— Action item —
Which lines in the records below contain the word "solid"? Return each of them.

— Entries shown —
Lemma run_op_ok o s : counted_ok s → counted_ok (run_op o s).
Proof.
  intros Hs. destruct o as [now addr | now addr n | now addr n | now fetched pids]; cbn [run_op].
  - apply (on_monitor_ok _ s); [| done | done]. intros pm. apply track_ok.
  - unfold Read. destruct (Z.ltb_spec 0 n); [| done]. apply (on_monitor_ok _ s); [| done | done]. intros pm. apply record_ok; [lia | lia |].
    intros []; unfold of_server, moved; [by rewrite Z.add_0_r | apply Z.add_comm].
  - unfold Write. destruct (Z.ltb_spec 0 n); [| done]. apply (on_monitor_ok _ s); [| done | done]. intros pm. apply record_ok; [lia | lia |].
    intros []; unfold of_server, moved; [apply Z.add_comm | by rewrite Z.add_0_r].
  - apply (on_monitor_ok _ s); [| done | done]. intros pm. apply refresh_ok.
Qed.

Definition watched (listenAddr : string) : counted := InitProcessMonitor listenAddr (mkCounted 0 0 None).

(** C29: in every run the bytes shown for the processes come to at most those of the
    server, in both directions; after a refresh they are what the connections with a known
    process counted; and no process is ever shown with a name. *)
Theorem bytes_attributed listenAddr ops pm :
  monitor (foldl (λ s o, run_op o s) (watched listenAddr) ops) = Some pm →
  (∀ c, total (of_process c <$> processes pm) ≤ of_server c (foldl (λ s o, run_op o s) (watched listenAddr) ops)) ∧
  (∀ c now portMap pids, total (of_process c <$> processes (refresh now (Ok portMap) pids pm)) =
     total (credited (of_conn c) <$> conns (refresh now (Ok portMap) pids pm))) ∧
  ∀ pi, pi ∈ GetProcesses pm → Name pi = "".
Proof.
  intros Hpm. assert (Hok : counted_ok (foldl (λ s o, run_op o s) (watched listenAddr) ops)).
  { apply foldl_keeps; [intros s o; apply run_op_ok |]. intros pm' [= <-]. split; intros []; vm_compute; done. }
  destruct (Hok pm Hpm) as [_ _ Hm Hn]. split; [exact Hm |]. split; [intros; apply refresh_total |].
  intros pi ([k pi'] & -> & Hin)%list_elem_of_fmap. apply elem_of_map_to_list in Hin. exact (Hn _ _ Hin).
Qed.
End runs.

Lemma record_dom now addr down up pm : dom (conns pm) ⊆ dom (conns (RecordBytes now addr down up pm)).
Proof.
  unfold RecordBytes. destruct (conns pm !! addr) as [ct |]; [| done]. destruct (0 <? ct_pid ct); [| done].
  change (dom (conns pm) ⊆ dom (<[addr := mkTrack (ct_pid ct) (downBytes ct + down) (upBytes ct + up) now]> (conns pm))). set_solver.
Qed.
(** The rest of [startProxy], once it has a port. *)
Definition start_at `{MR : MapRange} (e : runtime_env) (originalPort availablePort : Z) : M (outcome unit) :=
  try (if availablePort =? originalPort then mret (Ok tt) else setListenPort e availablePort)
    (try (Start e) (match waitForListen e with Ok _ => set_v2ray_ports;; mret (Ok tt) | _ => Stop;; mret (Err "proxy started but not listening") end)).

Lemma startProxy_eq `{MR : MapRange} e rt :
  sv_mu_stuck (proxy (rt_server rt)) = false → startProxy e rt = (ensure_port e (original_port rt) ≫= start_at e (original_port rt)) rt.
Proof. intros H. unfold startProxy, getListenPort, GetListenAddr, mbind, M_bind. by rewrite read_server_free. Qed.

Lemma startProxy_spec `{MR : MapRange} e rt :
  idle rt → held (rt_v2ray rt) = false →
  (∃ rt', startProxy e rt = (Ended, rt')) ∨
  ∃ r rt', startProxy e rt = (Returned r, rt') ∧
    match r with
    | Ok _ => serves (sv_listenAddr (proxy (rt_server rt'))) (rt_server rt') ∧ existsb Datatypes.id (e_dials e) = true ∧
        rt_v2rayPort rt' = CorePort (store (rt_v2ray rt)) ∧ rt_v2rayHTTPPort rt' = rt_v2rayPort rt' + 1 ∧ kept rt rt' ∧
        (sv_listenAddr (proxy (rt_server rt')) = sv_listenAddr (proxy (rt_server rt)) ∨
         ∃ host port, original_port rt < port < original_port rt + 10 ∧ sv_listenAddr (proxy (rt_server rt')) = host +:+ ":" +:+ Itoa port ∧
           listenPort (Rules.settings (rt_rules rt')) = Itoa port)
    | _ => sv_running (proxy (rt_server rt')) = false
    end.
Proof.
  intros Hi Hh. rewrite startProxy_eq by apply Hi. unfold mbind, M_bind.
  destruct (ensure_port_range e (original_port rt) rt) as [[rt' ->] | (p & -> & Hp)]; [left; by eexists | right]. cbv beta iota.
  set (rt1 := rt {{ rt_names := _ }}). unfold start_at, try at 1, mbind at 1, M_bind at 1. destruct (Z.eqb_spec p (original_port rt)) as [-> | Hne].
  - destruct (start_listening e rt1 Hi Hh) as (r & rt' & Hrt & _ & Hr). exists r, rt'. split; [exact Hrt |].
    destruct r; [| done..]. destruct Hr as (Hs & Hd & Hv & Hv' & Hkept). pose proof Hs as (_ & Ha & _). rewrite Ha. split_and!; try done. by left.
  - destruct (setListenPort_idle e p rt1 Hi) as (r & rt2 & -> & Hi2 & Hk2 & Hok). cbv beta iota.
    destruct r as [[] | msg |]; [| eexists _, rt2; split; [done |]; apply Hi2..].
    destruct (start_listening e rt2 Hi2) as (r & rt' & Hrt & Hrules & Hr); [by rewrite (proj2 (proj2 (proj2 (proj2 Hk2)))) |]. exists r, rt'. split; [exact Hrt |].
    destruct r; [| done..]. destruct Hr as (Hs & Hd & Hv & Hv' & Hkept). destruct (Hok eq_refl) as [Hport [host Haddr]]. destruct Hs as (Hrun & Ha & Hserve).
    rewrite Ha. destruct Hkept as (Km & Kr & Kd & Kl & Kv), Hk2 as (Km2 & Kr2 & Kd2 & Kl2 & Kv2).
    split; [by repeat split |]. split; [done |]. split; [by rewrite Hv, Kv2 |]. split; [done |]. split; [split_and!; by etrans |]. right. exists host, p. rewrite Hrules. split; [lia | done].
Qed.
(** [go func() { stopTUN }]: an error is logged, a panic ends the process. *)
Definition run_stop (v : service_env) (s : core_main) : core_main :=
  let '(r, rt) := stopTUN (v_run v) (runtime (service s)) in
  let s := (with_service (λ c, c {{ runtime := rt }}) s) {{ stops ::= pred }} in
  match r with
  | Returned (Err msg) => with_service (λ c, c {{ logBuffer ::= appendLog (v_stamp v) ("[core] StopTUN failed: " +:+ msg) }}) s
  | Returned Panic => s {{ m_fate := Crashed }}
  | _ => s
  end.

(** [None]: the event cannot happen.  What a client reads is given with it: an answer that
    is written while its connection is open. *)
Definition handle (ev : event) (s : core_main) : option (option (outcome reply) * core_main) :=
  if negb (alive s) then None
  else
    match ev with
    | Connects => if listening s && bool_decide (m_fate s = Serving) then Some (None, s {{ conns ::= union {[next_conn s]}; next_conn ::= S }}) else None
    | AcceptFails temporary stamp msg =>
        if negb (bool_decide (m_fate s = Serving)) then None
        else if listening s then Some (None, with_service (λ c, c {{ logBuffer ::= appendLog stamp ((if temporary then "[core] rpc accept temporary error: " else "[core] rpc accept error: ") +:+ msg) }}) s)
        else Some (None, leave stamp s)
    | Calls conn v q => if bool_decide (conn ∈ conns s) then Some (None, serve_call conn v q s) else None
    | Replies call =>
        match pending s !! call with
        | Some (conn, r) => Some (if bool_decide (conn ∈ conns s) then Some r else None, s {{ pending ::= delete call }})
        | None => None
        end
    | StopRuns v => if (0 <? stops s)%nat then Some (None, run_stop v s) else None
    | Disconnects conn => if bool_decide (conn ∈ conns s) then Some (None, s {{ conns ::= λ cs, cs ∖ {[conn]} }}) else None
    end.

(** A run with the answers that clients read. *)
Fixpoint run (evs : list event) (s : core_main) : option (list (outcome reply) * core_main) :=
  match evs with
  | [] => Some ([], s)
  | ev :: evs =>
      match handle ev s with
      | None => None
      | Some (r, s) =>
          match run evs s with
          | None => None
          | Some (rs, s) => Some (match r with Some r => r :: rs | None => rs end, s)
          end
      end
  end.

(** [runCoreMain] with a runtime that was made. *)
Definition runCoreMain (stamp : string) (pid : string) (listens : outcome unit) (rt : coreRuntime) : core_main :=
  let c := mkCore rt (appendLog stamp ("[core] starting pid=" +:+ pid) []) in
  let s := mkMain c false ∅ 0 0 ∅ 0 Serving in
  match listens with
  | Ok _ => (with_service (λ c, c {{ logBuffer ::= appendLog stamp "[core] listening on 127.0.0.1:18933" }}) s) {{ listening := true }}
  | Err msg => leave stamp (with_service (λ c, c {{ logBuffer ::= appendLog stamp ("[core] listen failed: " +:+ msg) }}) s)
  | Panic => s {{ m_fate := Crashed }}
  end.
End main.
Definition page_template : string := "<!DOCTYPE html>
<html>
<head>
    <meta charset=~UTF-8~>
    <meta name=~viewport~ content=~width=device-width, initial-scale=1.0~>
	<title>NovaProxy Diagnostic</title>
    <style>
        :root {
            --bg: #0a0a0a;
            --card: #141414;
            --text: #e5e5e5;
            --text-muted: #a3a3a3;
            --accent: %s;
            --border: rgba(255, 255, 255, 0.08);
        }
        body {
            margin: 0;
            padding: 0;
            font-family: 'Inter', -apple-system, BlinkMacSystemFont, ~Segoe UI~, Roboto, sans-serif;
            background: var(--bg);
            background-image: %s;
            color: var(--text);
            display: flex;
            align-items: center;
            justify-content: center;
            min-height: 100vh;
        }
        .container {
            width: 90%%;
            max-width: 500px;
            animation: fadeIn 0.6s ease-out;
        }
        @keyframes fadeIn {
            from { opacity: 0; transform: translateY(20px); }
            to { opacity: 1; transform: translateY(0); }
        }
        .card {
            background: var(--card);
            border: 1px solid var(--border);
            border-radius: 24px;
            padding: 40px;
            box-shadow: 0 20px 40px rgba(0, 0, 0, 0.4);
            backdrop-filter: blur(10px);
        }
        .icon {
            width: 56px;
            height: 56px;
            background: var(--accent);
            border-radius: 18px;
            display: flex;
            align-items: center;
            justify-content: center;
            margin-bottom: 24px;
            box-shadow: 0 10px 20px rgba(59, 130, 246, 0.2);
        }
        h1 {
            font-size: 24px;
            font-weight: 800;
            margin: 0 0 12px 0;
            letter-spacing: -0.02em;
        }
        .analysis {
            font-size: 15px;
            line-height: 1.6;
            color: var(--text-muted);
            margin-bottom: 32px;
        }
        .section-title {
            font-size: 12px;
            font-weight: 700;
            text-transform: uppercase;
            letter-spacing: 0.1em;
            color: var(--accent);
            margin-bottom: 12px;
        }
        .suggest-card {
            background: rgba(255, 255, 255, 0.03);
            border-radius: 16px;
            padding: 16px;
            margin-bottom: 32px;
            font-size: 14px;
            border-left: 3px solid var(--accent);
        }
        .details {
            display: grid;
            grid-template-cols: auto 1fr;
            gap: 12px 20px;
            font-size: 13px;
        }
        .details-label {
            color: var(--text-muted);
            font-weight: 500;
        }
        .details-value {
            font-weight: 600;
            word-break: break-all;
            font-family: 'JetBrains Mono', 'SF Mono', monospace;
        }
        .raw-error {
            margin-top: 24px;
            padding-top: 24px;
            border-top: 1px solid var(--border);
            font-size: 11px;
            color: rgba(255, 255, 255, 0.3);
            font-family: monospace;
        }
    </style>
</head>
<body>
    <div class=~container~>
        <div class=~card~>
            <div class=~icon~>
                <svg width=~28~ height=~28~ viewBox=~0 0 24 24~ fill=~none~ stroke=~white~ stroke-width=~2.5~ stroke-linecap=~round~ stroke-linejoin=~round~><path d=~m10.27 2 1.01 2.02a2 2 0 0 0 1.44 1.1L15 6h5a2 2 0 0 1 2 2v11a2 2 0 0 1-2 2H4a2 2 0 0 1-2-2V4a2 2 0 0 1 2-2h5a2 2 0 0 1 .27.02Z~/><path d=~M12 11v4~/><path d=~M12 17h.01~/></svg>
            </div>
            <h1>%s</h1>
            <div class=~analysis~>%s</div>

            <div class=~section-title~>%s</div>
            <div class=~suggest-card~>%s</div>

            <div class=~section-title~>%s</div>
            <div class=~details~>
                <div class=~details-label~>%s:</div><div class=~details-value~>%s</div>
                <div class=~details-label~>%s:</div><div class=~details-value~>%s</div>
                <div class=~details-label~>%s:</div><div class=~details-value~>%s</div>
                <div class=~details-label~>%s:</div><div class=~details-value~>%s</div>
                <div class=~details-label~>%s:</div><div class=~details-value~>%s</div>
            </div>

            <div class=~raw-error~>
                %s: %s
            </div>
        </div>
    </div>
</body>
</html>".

— Response —
            border: 1px solid var(--border);
            border-left: 3px solid var(--accent);
            border-top: 1px solid var(--border);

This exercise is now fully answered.